Class action litigation: many cases, many (big) settlements

  • A class of data-breach subjects filed a lawsuit in Cook County, Illinois, alleging that an accounting firm not only had lax cybersecurity practices, but also was very late in reporting a breach… up to a year after the breach was contained.
  • A New York federal judge refused to dismiss class claims brought against Apple under two consumer-protection statutes. The lawsuit alleges that Apple made “material misrepresentations” about a software flaw in its iMessage system. The court did, however, dismiss the plaintiffs’ claims for fraudulent misrepresentation and unjust enrichment.
  • Wells Fargo recorded its calls to various California businesses without those businesses’ consent. And the $28 million settlement of the class claims brought by those businesses just received a judge’s final approval.
  • Facebook has agreed to pay $90 million to settle claims by consumers who complained that Facebook tracked their browsing history after they visited non-Facebook pages that displayed Facebook’s “like” button.
  • Objectors complained about an attorneys’ fee award of $97.5 million to class counsel who obtained a $650 million settlement from Facebook.
  • Capital One and class plaintiffs who filed suit against the bank are asking for court approval of a $190 million settlement of multidistrict data breach litigation.

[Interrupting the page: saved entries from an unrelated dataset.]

(** C27. Building the node's options never fails quietly: a known routing type
    (empty meaning [dht]) selects its router for a permanent, online, encrypted
    node with pubsub and IPNS-over-pubsub off; any other string, which C++ can
    pass, panics and so stops the process. *)
Theorem makeBuildCfg_total repo cfg w :
  match routing_table !! Routing_Type cfg with
  | Some r =>
      exists b, makeBuildCfg repo cfg w = (Ok b, w) /\ bc_Routing b = r /\ bc_Repo b = repo /\
        bc_Permanent b = true /\ bc_Online b = true /\ bc_DisableEncryptedConnections b = false /\
        bc_ExtraOpts b !! "pubsub" = Some false /\ bc_ExtraOpts b !! "ipnsps" = Some false
  | None =>
      makeBuildCfg repo cfg w
      = (Panic ("unrecognized routing option: " +:+ Routing_Type cfg), w)
  end.
Proof. apply makeBuildCfg_cases. Qed.
End spec.

(** ** Witnesses *)
#[local] Existing Instance toy_types.
#[local] Existing Instance toy_ext.

(** The settings C++ sends by default, with one bootstrap peer. *)
Definition toy_asio : AsioConfig :=
  mkAsioConfig 100 200 "20s" true false ["/dns4/b/tcp/4001/p2p/QmB"] [] 10100 "" "" "" "2GB"
    true 30 3 "key" "dht" true.

Lemma toy_log_ok fails : log_ok (toy_world fails).
Proof. done. Qed.


Definition toy_swarm : list listen_addr :=
  [mkListen ["ip4"; "0.0.0.0"] false 4001 []; mkListen ["ip6"; "::"] false 4001 [];
   mkListen ["ip4"; "0.0.0.0"] true 4001 ["quic"]].

Lemma updateConfig_idempotent_witness :
  returns (r1 <- updateConfig toy_config toy_asio ;; r2 <- updateConfig r1.1 toy_asio ;; ret (r1, r2))
    (fun r _ => r.1.2 = None -> r.2 = r.1) (toy_world []).
Proof.
  apply (updateConfig_idempotent toy_config toy_asio toy_swarm (toy_world [])).
  - apply toy_log_ok.
  - apply toy_heap_ok.
  - vm_compute. reflexivity.
  - solve_one_port.
  - solve_parses.
  - solve_parses.
Defined.

Lemma formRepoPath_in_root_witness :
  parent_dir (formRepoPath "./a//b/../repo/" "swarm.key") = "a/repo" /\
  formRepoPath "./a//b/../repo/" "swarm.key" = "a/repo/swarm.key".
Proof. apply (formRepoPath_in_root "./a//b/../repo/" "swarm.key" swarm_key_ordinary). Defined.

  • A Wisconsin federal judge has twice refused to approve a much smaller class settlement, focusing on a proposed $320,000 attorney fee award that, so far, he has found is not sufficiently supported in light of a low claims rate and limited other benefits to class members.

Regulatory Corner

  • In November, the Office of the Comptroller of the Currency (OCC), Treasury, the Board of Governors of the Federal Reserve System, and the Federal Deposit Insurance Corporation (FDIC), published a Final Rule regarding banking organizations that experience a cybersecurity related incident rising to the level of a “notification incident.” The Rule requires organizations to notify their primary federal regulator of the incident as soon as possible, and no later than 36 hours after the organization has determined that a notification incident occurred. The 79-page rule, which takes effect in May 2022, is a must-read for all banking organizations.

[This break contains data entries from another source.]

(* ===== verification/Repo.v ===== *)
(** * The repository (ipfs_repo.go)

    Creating the repository on first use, opening it and rewriting its
    configuration with the settings passed in, and the check that its directory
    can be written. *)
From S2P Require Import Prelude GoStrings GoPath GoOs Ext World Toy Effects Log Config.
#[local] Open Scope go_scope.

Section repo.
Context `{External}.

Definition checkWritable (dir : string) : M World (option error) :=
  r <- read_fs (os_Stat dir) ;;
  match r with
  | inl _ =>
      let testfile := Join dir "test" in
      fi <- on_fs (os_Create testfile) ;;
      match fi with
      | inr err =>
          if is_permission err then
            ret (Some (Errorf (Sprintf "%s is not writeable by the current user" [FStr dir])))
          else
            ret (Some (Errorf (Sprintf "unexpected error while checking writeablility of repo root: %s"
                                 [FStr (err_msg err)])))
      | inl _ => on_fs (os_Remove testfile)
      end
  | inr err =>
      if is_not_exist err then on_fs (os_Mkdir dir)
      else if is_permission err then
        ret (Some (Errorf (Sprintf "cannot write to %s, incorrect permissions" [FStr (err_msg err)])))
      else ret (Some err)
  end.

Definition initRepo (repoRoot : string) (asiocfg : AsioConfig) : M World (option error) :=
  log_Printf ("Initializing IPFS node at %s" +:+ String newline "") [FStr repoRoot] ;;;
  identity <- call "config.CreateIdentity" config_CreateIdentity ;;
  match identity with
  | inr err => ret (Some err)
  | inl identity =>
  conf <- call "config.InitWithIdentity" (config_InitWithIdentity identity) ;;
  match conf with
  | inr err => ret (Some err)
  | inl conf =>
  err <- checkWritable repoRoot ;;
  match err with
  | Some err => ret (Some err)
  | None =>
  already <- call "fsrepo.IsInitialized" (fsrepo_IsInitialized repoRoot) ;;
  if (already : bool) then
    ret (Some (Errorf (Sprintf "Repo already exists at %s" [FStr repoRoot])))
  else
  prof <- (if decide (DefaultProfile asiocfg = "") then ret (conf, None)
           else
             log_Printf "Applying %s IPFS profile" [FStr (DefaultProfile asiocfg)] ;;;
             match config_Profiles (DefaultProfile asiocfg) with
             | None => ret (conf, Some (Errorf "Unable to find default server profile."))
             | Some transform => ret (transform conf)
             end) ;;
  match prof with
  | (_, Some err) => ret (Some err)
  | (conf, None) =>
  upd <- updateConfig conf asiocfg ;;
  match upd with
  | (_, Some err) => ret (Some err)
  | (conf, None) =>
  err <- call "fsrepo.Init" (fsrepo_Init repoRoot conf) ;;
  match err with
  | Some err => ret (Some err)
  | None =>
  err <- updateRepo repoRoot asiocfg ;;
  match err with
  | Some err => ret (Some err)
  | None => ret None
  end end end end end end end.

Definition openRepo (repoRoot : string) (asiocfg : AsioConfig) : M World (result Repo) :=
  repo <- call "fsrepo.Open" (fsrepo_Open repoRoot) ;;
  match repo with
  | inr err => ret (inr err)
  | inl repo =>
  conf <- call "repo.Config" (repo_Config repo) ;;
  match conf with
  | inr err => ret (inr err)
  | inl conf =>
  match config_Clone conf with
  | inr err => ret (inr err)
  | inl conf =>
  unlocked <- configUnlocked repoRoot ;;
  if negb unlocked then
    log_Printf ("WARNING: IPFS config is locked via %s. Config would be read from repository."
                  +:+ String newline "") [FStr configLock] ;;;
    ret (inl repo)
  else
  upd <- updateConfig conf asiocfg ;;
  match upd with
  | (_, Some err) => ret (inr err)
  | (conf, None) =>
  err <- call "repo.SetConfig" (repo_SetConfig repo conf) ;;
  match err with
  | Some err => ret (inr err)
  | None =>
  err <- updateRepo repoRoot asiocfg ;;
  match err with
  | Some err => ret (inr err)
  | None => ret (inl repo)
  end end end end end end.
End repo.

  • CCPA (and CPRA) compliance: it’s getting REAL! On January 28, 2022, the California AG issued notices to various retailers and hotels that offer customer loyalty programs. This is yet another sign that California is taking CCPA compliance seriously. We haven’t yet seen formal enforcement actions against businesses, but it seems like a question of “when” (not “if”) those will start dropping. For now, the notices being issued are basically warnings to shape up. They all come with a 30-day cure period. But when the new CPRA takes effect on January 1, 2023, that cure period goes away. And there will also be a brand-new regulatory body—the California Privacy Protection Agency—devoted to implementing and enforcing the law.

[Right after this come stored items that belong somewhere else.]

Lemma updateConfig_step conf c w :
  ready w ->
  returns (updateConfig conf c)
    (fun r w' => called [] w w' /\
       match r.2 with Some _ => ~ acceptable c conf | None => written c conf r.1 end) w.
Proof.
  intros [Hl Hh]. eapply returns_mono; [by apply updateConfig_meets|].
  intros [conf' [e|]] w' (Hlg & _ & Hac & Hwr); (split; [by apply logged_called|]); simpl in *.
  - intros Ha. by apply Hac in Ha.
  - by apply Hwr.
Qed.

(** The configuration lock: the file is there, or cannot be looked at. *)
Definition config_locked (repoRoot : string) (fs : FS) : bool :=
  match os_Stat (formRepoPath repoRoot configLock) fs with
  | inl _ => true
  | inr e => negb (is_not_exist e)
  end.

Lemma configUnlocked_step repoRoot w :
  returns (configUnlocked repoRoot)
    (fun b w' => w' = w /\ config_locked repoRoot (env_fs (w_env w)) = negb b) w.
Proof.
  unfold configUnlocked, config_locked. apply returns_bind.
  eapply returns_mono; [apply read_fs_called|]. intros r w1 [-> Hr]. rewrite <- Hr.
  destruct r as [n|e]; [by apply returns_ret|]. by destruct (is_not_exist e); apply returns_ret.
Qed.

(** ** Creating the repository *)

(** The default configuration after the requested profile. *)
Definition profile_of (c : AsioConfig) (conf : Config) : Config * option error :=
  if decide (DefaultProfile c = "") then (conf, None)
  else match config_Profiles (DefaultProfile c) with
       | None => (conf, Some (Errorf "Unable to find default server profile."))
       | Some transform => transform conf
       end.

Section initializes.
Context (repoRoot : string) (c : AsioConfig).

Abbreviation identity id := (did "config.CreateIdentity" config_CreateIdentity (inl id)).
Abbreviation default id conf := (did "config.InitWithIdentity" (config_InitWithIdentity id) (inl conf)).
Abbreviation writable := (ran (checkWritable repoRoot) None).
Abbreviation initialized b := (did "fsrepo.IsInitialized" (fsrepo_IsInitialized repoRoot) b).

(** The ways [initRepo] can go: its interactions and its result.  Each step is made
    only when all before it succeeded; a failure is the result. *)
Inductive initializes : list item -> option error -> Prop :=
| init_no_identity err :
    initializes [did "config.CreateIdentity" config_CreateIdentity (inr err)] (Some err)
| init_no_default id err :
    initializes [identity id; did "config.InitWithIdentity" (config_InitWithIdentity id) (inr err)]
      (Some err)
| init_unwritable id conf0 err :
    initializes [identity id; default id conf0; ran (checkWritable repoRoot) (Some err)] (Some err)
| init_exists id conf0 :
    initializes [identity id; default id conf0; writable; initialized true]
      (Some (Errorf (Sprintf "Repo already exists at %s" [FStr repoRoot])))
| init_bad_profile id conf0 conf1 err :
    profile_of c conf0 = (conf1, Some err) ->
    initializes [identity id; default id conf0; writable; initialized false] (Some err)
| init_bad_settings id conf0 conf1 err :
    profile_of c conf0 = (conf1, None) -> ~ acceptable c conf1 ->
    initializes [identity id; default id conf0; writable; initialized false] (Some err)
| init_refused id conf0 conf1 conf err :
    profile_of c conf0 = (conf1, None) -> written c conf1 conf ->
    initializes [identity id; default id conf0; writable; initialized false;
                 did "fsrepo.Init" (fsrepo_Init repoRoot conf) (Some err)] (Some err)
| init_keyed id conf0 conf1 conf r :
    profile_of c conf0 = (conf1, None) -> written c conf1 conf ->
    initializes [identity id; default id conf0; writable; initialized false;
                 did "fsrepo.Init" (fsrepo_Init repoRoot conf) None; ran (updateRepo repoRoot c) r] r.
End initializes.

Ltac way_out := apply returns_ret; eexists; (split; [eassumption|]); (split; [|discriminate]).

Lemma initRepo_meets repoRoot c w :
  ready w ->
  returns (initRepo repoRoot c)
    (fun r w' => exists l, called l w w' /\ initializes repoRoot c l r /\
       (r = None -> key_written repoRoot c (go_fs w'))) w.
Proof.
  intros Hr. unfold initRepo.
  eapply step_logf; [apply called_refl|done|]. intros w1 H1.
  eapply step_call; [done|done|]. intros [id|e] w2 _ H2; [|way_out; by constructor].
  eapply step_call; [done|done|]. intros [conf0|e] w3 _ H3; [|way_out; by constructor].
  eapply step_ran; [done|apply checkWritable_step|]. intros [e|] w4 H4 _; [way_out; by constructor|].
  eapply step_call; [done|done|]. intros [] w5 _ H5; [way_out; by constructor|].
  eapply (step_quiet _ _ _ _ _ (fun p _ => p = profile_of c conf0)); [done| |].
  { unfold profile_of. case_decide; [apply returns_ret; auto using called_refl|].
    eapply step_logf; [apply called_refl|by eapply called_ready|]. intros w5' H5'.
    by destruct (config_Profiles (DefaultProfile c)) as [t|]; apply returns_ret. }
  intros [conf1 [e|]] w6 H6 Hprof; [way_out; by eapply init_bad_profile|].
  eapply step_quiet; [done|apply updateConfig_step; by eapply called_ready|].
  intros [conf [e|]] w7 H7 Hwr; simpl in Hwr; [way_out; by eapply init_bad_settings|].
  eapply step_call; [done|done|]. intros [e|] w8 _ H8; [way_out; by eapply init_refused|].
  eapply step_ran; [done|apply updateRepo_step|]. intros r w9 H9 Hk. simpl in H9.
  assert (Hi : initializes repoRoot c _ r) by by eapply (init_keyed repoRoot c id conf0 conf1 conf).
  destruct r; apply returns_ret; eauto.
Qed.

(** C15. [initRepo] makes a new identity, its default configuration, checks the
    directory, applies the requested profile, writes every setting of [AsioConfig],
    creates the repository with exactly that configuration and then its swarm key,
    in this order; each step is made only if all before it succeeded, and the first
    failure is the result.  So a repository that was already there is never touched,
    none is created but from the requested settings, and a success has the requested
    swarm key in place; only a swarm key that cannot be written leaves a repository
    behind with an error. *)
Theorem initRepo_creates repoRoot c w :
  ready w ->
  returns (initRepo repoRoot c)
    (fun r w' => exists l, called l w w' /\ initializes repoRoot c l r /\
       (r = None -> key_written repoRoot c (go_fs w'))) w.
Proof. apply initRepo_meets. Qed.

(** ** Opening the repository *)
Section opens.
Context (repoRoot : string) (c : AsioConfig).

Abbreviation opened repo := (did "fsrepo.Open" (fsrepo_Open repoRoot) (inl repo)).
Abbreviation config repo conf := (did "repo.Config" (repo_Config repo) (inl conf)).
Abbreviation lock b := (saw (fun fs => config_locked repoRoot fs = b)).

(** The ways [openRepo] can go. *)
Inductive opens : list item -> result Repo -> Prop :=
| open_refused err : opens [did "fsrepo.Open" (fsrepo_Open repoRoot) (inr err)] (inr err)
| open_unread repo err : opens [opened repo; did "repo.Config" (repo_Config repo) (inr err)] (inr err)
| open_unclonable repo conf err :
    config_Clone conf = inr err -> opens [opened repo; config repo conf] (inr err)
| open_locked repo conf conf1 :
    config_Clone conf = inl conf1 -> opens [opened repo; config repo conf; lock true] (inl repo)
| open_bad_settings repo conf conf1 err :
    config_Clone conf = inl conf1 -> ~ acceptable c conf1 ->
    opens [opened repo; config repo conf; lock false] (inr err)
| open_unwritten repo conf conf1 conf2 err :
    config_Clone conf = inl conf1 -> written c conf1 conf2 ->
    opens [opened repo; config repo conf; lock false;
           did "repo.SetConfig" (repo_SetConfig repo conf2) (Some err)] (inr err)
| open_keyed repo conf conf1 conf2 r :
    config_Clone conf = inl conf1 -> written c conf1 conf2 ->
    opens [opened repo; config repo conf; lock false;
           did "repo.SetConfig" (repo_SetConfig repo conf2) None; ran (updateRepo repoRoot c) r]
      (match r with None => inl repo | Some err => inr err end).
End opens.

Lemma openRepo_meets repoRoot c w :
  ready w ->
  returns (openRepo repoRoot c)
    (fun r w' => exists l, called l w w' /\ opens repoRoot c l r) w.
Proof.
  intros Hr. unfold openRepo.
  eapply step_call; [apply called_refl|done|]. intros [repo|e] w1 _ H1.
  2:{ apply returns_ret. eexists. split; [eassumption|constructor]. }
  eapply step_call; [done|done|]. intros [conf|e] w2 _ H2.
  2:{ apply returns_ret. eexists. split; [eassumption|constructor]. }
  destruct (config_Clone conf) as [conf1|e] eqn:Ecl.
  2:{ apply returns_ret. eexists. split; [eassumption|]. by constructor. }
  eapply (step_saw _ _ _ _ _ (fun b fs => config_locked repoRoot fs = negb b)); [done|apply configUnlocked_step|]. intros unlocked H3 _. simpl in H3.
  destruct unlocked; simpl in H3 |- *.
  2:{ eapply step_logf; [done|done|]. intros w4 H4. apply returns_ret.
      eexists. split; [eassumption|]. by eapply open_locked. }
  eapply step_quiet; [done|apply updateConfig_step; by eapply called_ready|].
  intros [conf2 [e|]] w4 H4 Hwr; simpl in Hwr.
  { apply returns_ret. eexists. split; [eassumption|]. by eapply open_bad_settings. }
  eapply step_call; [done|done|]. intros [e|] w5 _ H5.
  { apply returns_ret. eexists. split; [eassumption|]. by eapply open_unwritten. }
  eapply step_ran; [done|apply updateRepo_step|]. intros r w6 H6 _. simpl in H6.
  pose proof (open_keyed repoRoot c repo conf conf1 conf2 r Ecl Hwr) as Ho.
  destruct r; apply returns_ret; eauto.
Qed.

(** C16. Opening honours the configuration lock: the repository is opened, its
    configuration read and cloned, and the lock file looked up in the file system
    as it then is.  When the file is there the repository is returned as it is, and
    nothing is written; when it is not, every requested setting is written into the
    clone, the clone becomes the repository's configuration and the swarm key is
    written.  Each step is made only if all before it succeeded, and the first
    failure is the result. *)
Theorem openRepo_configures repoRoot c w :
  ready w ->
  returns (openRepo repoRoot c)
    (fun r w' => exists l, called l w w' /\ opens repoRoot c l r) w.
Proof. apply openRepo_meets. Qed.
End repo_spec.

(** ** Witnesses *)
#[local] Existing Instance toy_types.
#[local] Existing Instance toy_ext.

Lemma toy_ready fails : ready (toy_world fails).
Proof. split; [done|apply toy_heap_ok]. Qed.

Lemma initRepo_creates_witness :
  (initRepo "repo" toy_asio (toy_world [])).1 = Ok None /\
  returns (initRepo "repo" toy_asio)
    (fun r w' => exists l, called l (toy_world []) w' /\ initializes "repo" toy_asio l r)
    (toy_world []).
Proof.
  split; [vm_compute; reflexivity|].
  eapply returns_mono; [apply (initRepo_creates "repo" toy_asio (toy_world [])); apply toy_ready|].
  intros r w' (l & H1 & H2 & _). exists l. split; [exact H1|exact H2].
Defined.

Lemma openRepo_configures_witness :
  (exists repo, (openRepo "repo" toy_asio (toy_world [])).1 = Ok (inl repo)) /\
  returns (openRepo "repo" toy_asio)
    (fun r w' => exists l, called l (toy_world []) w' /\ opens "repo" toy_asio l r) (toy_world []).
Proof.
  split; [eexists; vm_compute; reflexivity|].
  apply (openRepo_configures "repo" toy_asio (toy_world [])). apply toy_ready.
Defined.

  • The CFPB is looking to the 50-year-old Fair Credit Reporting Act to go after Big Tech’s monetization of consumer data.
  • Meanwhile, the FTC is suggesting some ransomware prevention steps for small businesses, which follows even more robust guidance from 2020.
  • That FTC guidance is a bit friendlier than guidance the regulator released about the Log4j vulnerability. In between suggestions on how to address that vulnerability, the FTC makes clear that it “intends to use its full legal authority to pursue companies that fail to take reasonable steps to protect consumer data from exposure as a result of Log4j, or similar known vulnerabilities in the future.” Be warned!
  • Not content to let Illinois be the only hotbed for biometric privacy issues, Texas’ AG is seeking to enforce the state’s Capture or Use of Biometric Identifier Act (or “CUBI”) against Facebook for its use of users’ facial geometry—practically the same theory on which Facebook settled Illinois BIPA claims for $650 million, and a theory that commentators expect to be replicated if Texas’ AG is successful in this enforcement action.
  • New York employers now have to notify employees if they are being electronically monitored.
  • New Jersey’s AG announced a $425,000 settlement with health care providers who suffered a data breach after the providers allegedly failed to adequately protect patient data.